華卿道:「今年秋,朝廷才發了阿寧的海捕文書,後來被蘇大人插手撤銷,如今又想讓阿寧為國出力退蠻夷,呵呵……還真是打的一手好算盤。」
伊寧道:「無所謂。」
董昭對於伊寧的處變不驚已經習慣了:「師姐,你不擔心皇帝下詔啊?」
伊寧道:「不擔心。」
朱楓道:「那姓許的言語還直指蘇大人,他說蘇大人與你有舊。」
伊寧挑眉:「後來呢?」
朱楓道:「後來,皇上把蘇大人單獨叫去御書房了,到現在好像還沒看見蘇大人出宮。」
眾人聞言,神色複雜,被許右卿惦記也就罷了,這是要連皇帝都惦記她么?
這時,賈和也來了,他一進門就罵道:「媽的,晦氣。」
華卿撇頭:「賈胖子你罵什麼呢?」
賈和道:「不是罵你,我過來的路上,看見兩個韃子進了杏春坊,他媽的,去狎妓!」伊寧聽到這握了下拳頭,董昭一眼瞄到,他沒問。
華卿道:「縱使是青樓女子,那也是我們漢人,怎麼能讓他們去踐踏?」
賈和道:「就是啊,所以說晦氣嗎,又沒人去管。」
這時,又有人來了,是李麻子,李麻子進來就說道:「誒,你們都在啊,我剛剛在來的路上看到小蘭一臉怒氣出門去了,問她什麼她也不說,她還換了身行頭。」
伊寧一驚,說道:「壞了!」
她一躍而起,早落在門口,一閃身,人追了出去。
眾人面面相覷,華卿道:「愣著幹嘛?我們追啊!」
賈和恍然大悟,說道:「定是去了杏春坊!小蘭姑娘跟韃子有血海深仇!」一行人立馬追了出去。
伊寧沒有在街上走,她直接足踏屋脊,腳點瓦片,一路用輕功掠過,跑過了半個城西,正巧在杏春坊那門牌下看到一個躲在角落裡的俏麗身影,不是小蘭是誰?
伊寧落在她身邊,小蘭大驚,說道:「姐姐,你怎麼來了?」
伊寧打量她上下,說道:「想殺韃子?」
小蘭低頭:「你都知道了?」
伊寧道:「猜到了。
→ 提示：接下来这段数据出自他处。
Lemma OpenJournal_triple claim : triple I I (attempt (OpenJournal root claim)) (λ r d, I d ∧ opened claim r d).
Proof.
  unfold OpenJournal. destruct (Claim_Valid claim); simpl; [|apply triple_ret; intros d Hd; by split_and!].
  eapply triple_post.
  { apply reads_triple. eapply (reads_bind _ _ _ (λ rec, if negb (Ref_Complete (Record_ProcessRef rec))
      then Err (errorf_w ErrProcessMismatch (": record for " +:+ Claim_String claim +:+ " has an incomplete process reference"))
      else Ok (MkJournal claim rec true))); [apply Load_reads| |done].
    intros rec w. by destruct (negb _). }
  intros r d [Hd Hr]. split; [done|]. destruct Hr as [-> |(e & -> & He)]; [|simpl; by rewrite He].
  unfold opened, open_result, recorded, held. destruct (rd_files d !! Store_Path root claim) as [raw|]; [|done].
  destruct (DecodeRecord raw) as [rec|] eqn:Ed; [|done]. pose proof (DecodeRecord_version _ _ Ed) as Hv.
  destruct (bool_decide_reflect (id_Claim (rr_Identity rec) = claim)) as [Hc|Hc]; simpl; [|done].
  by destruct (Ref_Complete (Record_ProcessRef rec)).
Qed.
(* ===== verification/TemplateLex.v ===== *)
(** * TemplateLex: the expressions of a prompt template

    Models [internal/template/scan.go]: the lexer of an expression, the variable
    references and filters it holds, and the grammar of loop tags. A source is the list
    of its runes with their bytes; the positions the code compares bytes at are ASCII,
    where a byte and a rune are the same thing. *)

From S2P Require Import Prelude GoStd.

(** ** Runes *)

(** [unicode.IsSpace] *)
Definition space_rune (r : Z) : bool :=
  in_range 9 13 r || (r =? 32) || (r =? 0x85) || (r =? 0xA0) || (r =? 0x1680) || in_range 0x2000 0x200A r
  || (r =? 0x2028) || (r =? 0x2029) || (r =? 0x202F) || (r =? 0x205F) || (r =? 0x3000).

(** [unicode.IsLetter], [unicode.IsDigit] and [unicode.IsMark]; no letter is a space. *)
Class LexTables := {
  letter_rune : Z → bool;
  digit_rune : Z → bool;
  mark_rune : Z → bool;
  letter_ascii : ∀ r, 0 ≤ r < 128 → letter_rune r = is_lower r || is_upper r;
  digit_ascii : ∀ r, 0 ≤ r < 128 → digit_rune r = is_digit r;
  mark_ascii : ∀ r, 0 ≤ r < 128 → mark_rune r = false;
  letter_space : ∀ r, letter_rune r = true → space_rune r = false;
}.

#[export, refine] Instance ascii_lex : LexTables := {
  letter_rune r := is_lower r || is_upper r;
  digit_rune := is_digit;
  mark_rune _ := false;
  letter_ascii _ _ := eq_refl;
  digit_ascii _ _ := eq_refl;
  mark_ascii _ _ := eq_refl;
}.
Proof. intros r. unfold is_lower, is_upper, space_rune, in_range. lia. Defined.

(** ** Tokens *)

Inductive token :=
| tokIdent (text : string)
| tokProperty (text : string)
| tokKeyword (text : string)
| tokLiteral (text : string)
| tokPunct (text : string).

#[export] Instance token_eq_dec : EqDecision token.
Proof. solve_decision. Defined.

Definition tok_text (t : token) : string :=
  match t with tokIdent x | tokProperty x | tokKeyword x | tokLiteral x | tokPunct x => x end.

Definition is_punct (p : string) (t : token) : bool := bool_decide (t = tokPunct p).

Definition reserved (s : string) : bool :=
  bool_decide (s ∈ ["and"; "or"; "contains"; "in"; "true"; "false"; "nil"]).

Section lex.
Context {L : LexTables} {T : GoTables}.

Notation chunk := (Z * string)%type.

Definition isIdentStart (r : Z) : bool := (r =? 95) || letter_rune r.
Definition isIdentTail (r : Z) : bool :=
  (r =? 95) || (r =? 45) || letter_rune r || digit_rune r || mark_rune r.

Definition text_of (l : list chunk) : string := foldr (λ p acc, p.2 +:+ acc) "" l.

Fixpoint span (p : Z → bool) (l : list chunk) : list chunk * list chunk :=
  match l with
  | c :: rest => if p c.1 then let '(a, b) := span p rest in (c :: a, b) else ([], l)
  | [] => ([], [])
  end.

Definition head_is (p : Z → bool) (l : list chunk) : bool := match l with c :: _ => p c.1 | [] => false end.

Definition lexIdent (l : list chunk) : string * list chunk :=
  let '(name, rest) := span isIdentTail l in
  match rest with
  | c :: rest' => if c.1 =? 63 then (text_of (name ++ [c]), rest') else (text_of name, rest)
  | [] => (text_of name, rest)
  end.

(** The digits after the first rune of a number, and a fraction. *)
Definition lexNumber (first : chunk) (l : list chunk) : string * list chunk :=
  let '(whole, rest) := span is_digit l in
  match rest with
  | dot :: d :: rest' =>
      if (dot.1 =? 46) && is_digit d.1
      then let '(frac, rest'') := span is_digit rest' in (text_of (first :: whole ++ dot :: d :: frac), rest'')
      else (text_of (first :: whole), rest)
  | _ => (text_of (first :: whole), rest)
  end.

(** [string(r)]: what could not be decoded is the replacement character. *)
Definition rune_text (c : chunk) : string := if c.1 =? rune_error then encode_rune rune_error else c.2.

Definition two_char (a b : Z) : bool :=
  (b =? 61) && ((a =? 61) || (a =? 33) || (a =? 60) || (a =? 62)).

(** One token or none at the head of a source that is not empty, and the rest. *)
Definition lex_step (src : string) (c : chunk) (l : list chunk) : result (list token * list chunk) :=
  let r := c.1 in
  if space_rune r then Ok ([], l)
  else if (r =? 39) || (r =? 34) then
    let '(body, rest) := span (λ x, negb (x =? r)) l in
    match rest with
    | [] => Err (errorf ("unterminated string literal in " +:+ quote src))
    | q :: rest' => Ok ([tokLiteral (text_of (c :: body ++ [q]))], rest')
    end
  else if is_digit r || ((r =? 45) && head_is is_digit l) then
    let '(t, rest) := lexNumber c l in Ok ([tokLiteral t], rest)
  else if isIdentStart r then
    let '(name, rest) := lexIdent (c :: l) in
    match rest with
    | colon :: rest' => if colon.1 =? 58 then Ok ([tokKeyword name], rest') else Ok ([tokIdent name], rest)
    | [] => Ok ([tokIdent name], rest)
    end
  else if r =? 46 then
    if head_is isIdentStart l then let '(name, rest) := lexIdent l in Ok ([tokProperty name], rest)
    else match l with
         | d :: rest => if d.1 =? 46 then Ok ([tokPunct ".."], rest) else Ok ([tokPunct "."], l)
         | [] => Ok ([tokPunct "."], l)
         end
  else
    match l with
    | d :: rest => if two_char r d.1 then Ok ([tokPunct (text_of [c; d])], rest) else Ok ([tokPunct (rune_text c)], l)
    | [] => Ok ([tokPunct (rune_text c)], l)
    end.

(** Every step takes a rune, so the length of the source is enough fuel. *)
Fixpoint lex_loop (src : string) (fuel : nat) (l : list chunk) : result (list token) :=
  match fuel, l with
  | S fuel', c :: rest =>
      try step := lex_step src c rest in
      let '(toks, rest) := step in
      try more := lex_loop src fuel' rest in
      Ok (toks ++ more)
  | _, _ => Ok []
  end.

Definition lex (src : string) : result (list token) := lex_loop src (length (decode src)) (decode src).

(** ** References *)

Inductive pathSeg := segProp (prop : string) | segKey (prop : string) | segIndex (index : Z) | segDynamic.
Record ref := MkRef { rf_root : string; rf_segs : list pathSeg }.

#[export] Instance pathSeg_eq_dec : EqDecision pathSeg.
Proof. solve_decision. Defined.

Definition seg_string (s : pathSeg) : string :=
  match s with
  | segProp p => "." +:+ p
  | segKey p => "[" +:+ quote p +:+ "]"
  | segIndex n => "[" +:+ itoa n +:+ "]"
  | segDynamic => "[…]"
  end.

Definition ref_string (r : ref) : string := rf_root r +:+ foldr (λ s acc, seg_string s +:+ acc) "" (rf_segs r).
(** The path up to and including the first [n] segments. *)
Definition ref_prefix (r : ref) (n : nat) : string := ref_string (MkRef (rf_root r) (firstn n (rf_segs r))).

(** The tokens of a bracket that was opened, and those after it. *)
Fixpoint bracket (depth : nat) (toks : list token) : option (list token * list token) :=
  match toks with
  | [] => None
  | t :: rest =>
      let deeper d := match bracket d rest with Some (inner, after) => Some (t :: inner, after) | None => None end in
      if is_punct "[" t then deeper (S depth)
      else if is_punct "]" t then match depth with S (S d) => deeper (S d) | _ => Some ([], rest) end
      else deeper depth
  end.

(** [strconv.Atoi]; a literal has no sign but a minus. *)
Definition bracketSeg (inner : list token) : pathSeg :=
  match inner with
  | [tokLiteral lit] =>
      match parse_int lit with
      | Some n => segIndex n
      | None =>
          match lit with
          | String c _ =>
              if (2 <=? str_len lit) && ((byte_val c =? 39) || (byte_val c =? 34))
              then segKey (str_take (String.length lit - 2) (str_drop 1 lit)) else segDynamic
          | EmptyString => segDynamic
          end
      end
  | _ => segDynamic
  end.

Definition unbalanced : error := errorf "unbalanced brackets in template expression".

(** The access chain: its segments, the contents of its brackets, and what follows. *)
Fixpoint parse_segs (fuel : nat) (toks : list token) : result (list pathSeg * list (list token) * list token) :=
  match fuel, toks with
  | S fuel', tokProperty p :: rest =>
      try r := parse_segs fuel' rest in
      let '(segs, inners, rest) := r in Ok (segProp p :: segs, inners, rest)
  | S fuel', t :: rest =>
      if is_punct "[" t then
        match bracket 1 rest with
        | None => Err unbalanced
        | Some (inner, rest) =>
            try r := parse_segs fuel' rest in
            let '(segs, inners, rest) := r in Ok (bracketSeg inner :: segs, inner :: inners, rest)
        end
      else Ok ([], [], toks)
  | _, _ => Ok ([], [], toks)
  end.

(** [parseRef]: the reference, its brackets' contents and the tokens after it. *)
Definition parseRef (root : string) (toks : list token) : result (ref * list (list token) * list token) :=
  try r := parse_segs (length toks) toks in
  let '(segs, inners, rest) := r in Ok (MkRef root segs, inners, rest).

Record analysis := MkAnalysis { an_refs : list ref; an_filters : list string }.
Definition no_analysis : analysis := MkAnalysis [] [].
Definition an_app (a b : analysis) : analysis := MkAnalysis (an_refs a ++ an_refs b) (an_filters a ++ an_filters b).

Definition static (inner : list token) : bool := match inner with [tokLiteral _] => true | _ => false end.

(** [analyze] and [analyzeBrackets]; a bracket's contents are fewer tokens than the
    expression that holds it. *)
Fixpoint analyze_loop (fuel : nat) (toks : list token) : result analysis :=
  match fuel, toks with
  | S fuel', t :: rest =>
      if is_punct "|" t then
        match rest with
        | (tokIdent f | tokKeyword f) :: rest' =>
            try a := analyze_loop fuel' rest' in Ok (MkAnalysis (an_refs a) (f :: an_filters a))
        | _ => analyze_loop fuel' rest
        end
      else
        match t with
        | tokIdent x =>
            if reserved x then analyze_loop fuel' rest
            else
              try p := parseRef x rest in
              let '(r, inners, rest) := p in
              try sub := (fix brackets (l : list (list token)) : result analysis :=
                            match l with
                            | [] => Ok no_analysis
                            | inner :: l' =>
                                if static inner then brackets l'
                                else try a := analyze_loop fuel' inner in
                                     try b := brackets l' in Ok (an_app a b)
                            end) inners in
              try a := analyze_loop fuel' rest in
              Ok (MkAnalysis (r :: an_refs sub ++ an_refs a) (an_filters sub ++ an_filters a))
        | _ => analyze_loop fuel' rest
        end
  | _, _ => Ok no_analysis
  end.

Definition analyze (toks : list token) : result analysis := analyze_loop (length toks) toks.

(** ** Loops *)

Record loopModifier := MkModifier { lm_name : string; lm_value : list token }.
Record loopSpec := MkLoop { ls_binder : string; ls_collection : list token; ls_modifiers : list loopModifier }.

Definition bareLoopModifiers (s : string) : bool := bool_decide (s = "reversed").
Definition keywordLoopModifiers (s : string) : bool := bool_decide (s ∈ ["limit"; "offset"; "cols"]).

(** The length of the balanced group a list of tokens begins with; [i] tokens of it are
    read, [depth] groups open. *)
Fixpoint group_loop (open closing : string) (depth i : nat) (toks : list token) : option nat :=
  match toks with
  | [] => None
  | t :: rest =>
      if is_punct open t then group_loop open closing (S depth) (S i) rest
      else if is_punct closing t then
        match depth with
        | 1%nat => Some (S i)
        | S d => group_loop open closing d (S i) rest
        | O => group_loop open closing O (S i) rest
        end
      else group_loop open closing depth (S i) rest
  end.

Definition groupLen (toks : list token) (open closing : string) : result nat :=
  match group_loop open closing 0 0 toks with
  | Some n => Ok n
  | None => Err (errorf ("unbalanced " +:+ quote open +:+ " in template expression"))
  end.

Fixpoint postfix_len (fuel : nat) (i : nat) (toks : list token) : result nat :=
  match fuel, toks with
  | S fuel', tokProperty _ :: rest => postfix_len fuel' (S i) rest
  | S fuel', t :: _ =>
      if is_punct "[" t then
        try n := groupLen toks "[" "]" in postfix_len fuel' (i + n)%nat (skipn n toks)
      else Ok i
  | _, _ => Ok i
  end.

Definition exprLen (toks : list token) : result nat :=
  match toks with
  | [] => Err (errorf "expected an expression")
  | (tokLiteral _ | tokIdent _) :: rest => postfix_len (length rest) 1 rest
  | t :: _ =>
      if is_punct "(" t then
        try n := groupLen toks "(" ")" in postfix_len (length toks) n (skipn n toks)
      else Err (errorf ("expected an expression, got " +:+ quote (tok_text t)))
  end.

(** The arguments of a filter from the [i]th token on. *)
Fixpoint filter_args (fuel : nat) (name : string) (i : nat) (toks : list token) : result nat :=
  match fuel with
  | O => Ok i
  | S fuel' =>
      match exprLen toks with
      | Err e => Err (errorf ("filter " +:+ quote name +:+ ": " +:+ err_text e))
      | Ok n =>
          match skipn n toks with
          | t :: rest => if is_punct "," t then filter_args fuel' name (i + n + 1)%nat rest else Ok (i + n)%nat
          | [] => Ok (i + n)%nat
          end
      end
  end.

Fixpoint filters_len (fuel : nat) (i : nat) (toks : list token) : result nat :=
  match fuel, toks with
  | S fuel', t :: rest =>
      if is_punct "|" t then
        match rest with
        | tokIdent _ :: rest' => filters_len fuel' (i + 2)%nat rest'
        | tokKeyword name :: rest' =>
            try j := filter_args (length rest' + 1) name (i + 2)%nat rest' in
            filters_len fuel' j (skipn (j - i) toks)
        | _ => Err (errorf ("expected a filter name after " +:+ quote "|"))
        end
      else Ok i
  | _, _ => Ok i
  end.

Definition filteredLen (toks : list token) : result nat :=
  try i := exprLen toks in filters_len (length toks) i (skipn i toks).

Fixpoint loop_modifiers (fuel : nat) (toks : list token) : result (list loopModifier) :=
  match fuel, toks with
  | S fuel', t :: rest =>
      match t with
      | tokIdent x =>
          if bareLoopModifiers x then try more := loop_modifiers fuel' rest in Ok (MkModifier x [] :: more)
          else Err (errorf ("unexpected " +:+ quote x +:+ " after the collection expression"))
      | tokKeyword x =>
          if keywordLoopModifiers x then
            match exprLen rest with
            | Err e => Err (errorf ("modifier " +:+ quote x +:+ ": " +:+ err_text e))
            | Ok n => try more := loop_modifiers fuel' (skipn n rest) in Ok (MkModifier x (firstn n rest) :: more)
            end
          else Err (errorf ("unexpected " +:+ quote x +:+ " after the collection expression"))
      | _ => Err (errorf ("unexpected " +:+ quote (tok_text t) +:+ " after the collection expression"))
      end
  | _, _ => Ok []
  end.

Definition parseLoop (toks : list token) : result loopSpec :=
  match toks with
  | tokIdent binder :: tokIdent kw :: ((_ :: _) as rest) =>
      if negb (bool_decide (kw = "in")) then Err (errorf ("expected " +:+ str1 34 +:+ "<name> in <collection>" +:+ str1 34)) else
      try n := filteredLen rest in
      try modifiers := loop_modifiers (length rest) (skipn n rest) in
      Ok (MkLoop binder (firstn n rest) modifiers)
  | _ => Err (errorf ("expected " +:+ str1 34 +:+ "<name> in <collection>" +:+ str1 34))
  end.
End lex.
」
小蘭一臉怒色:「韃子都跑來京城禍害人了,青樓女子也是人啊,姐姐,我要殺了他們!」
伊寧道:「你別惹事。」
小蘭臉色憤然,眼角滴淚道:「我當初親眼看著我哥被韃子害死,姐姐被韃子擄走,我一定要殺!」她無比堅決。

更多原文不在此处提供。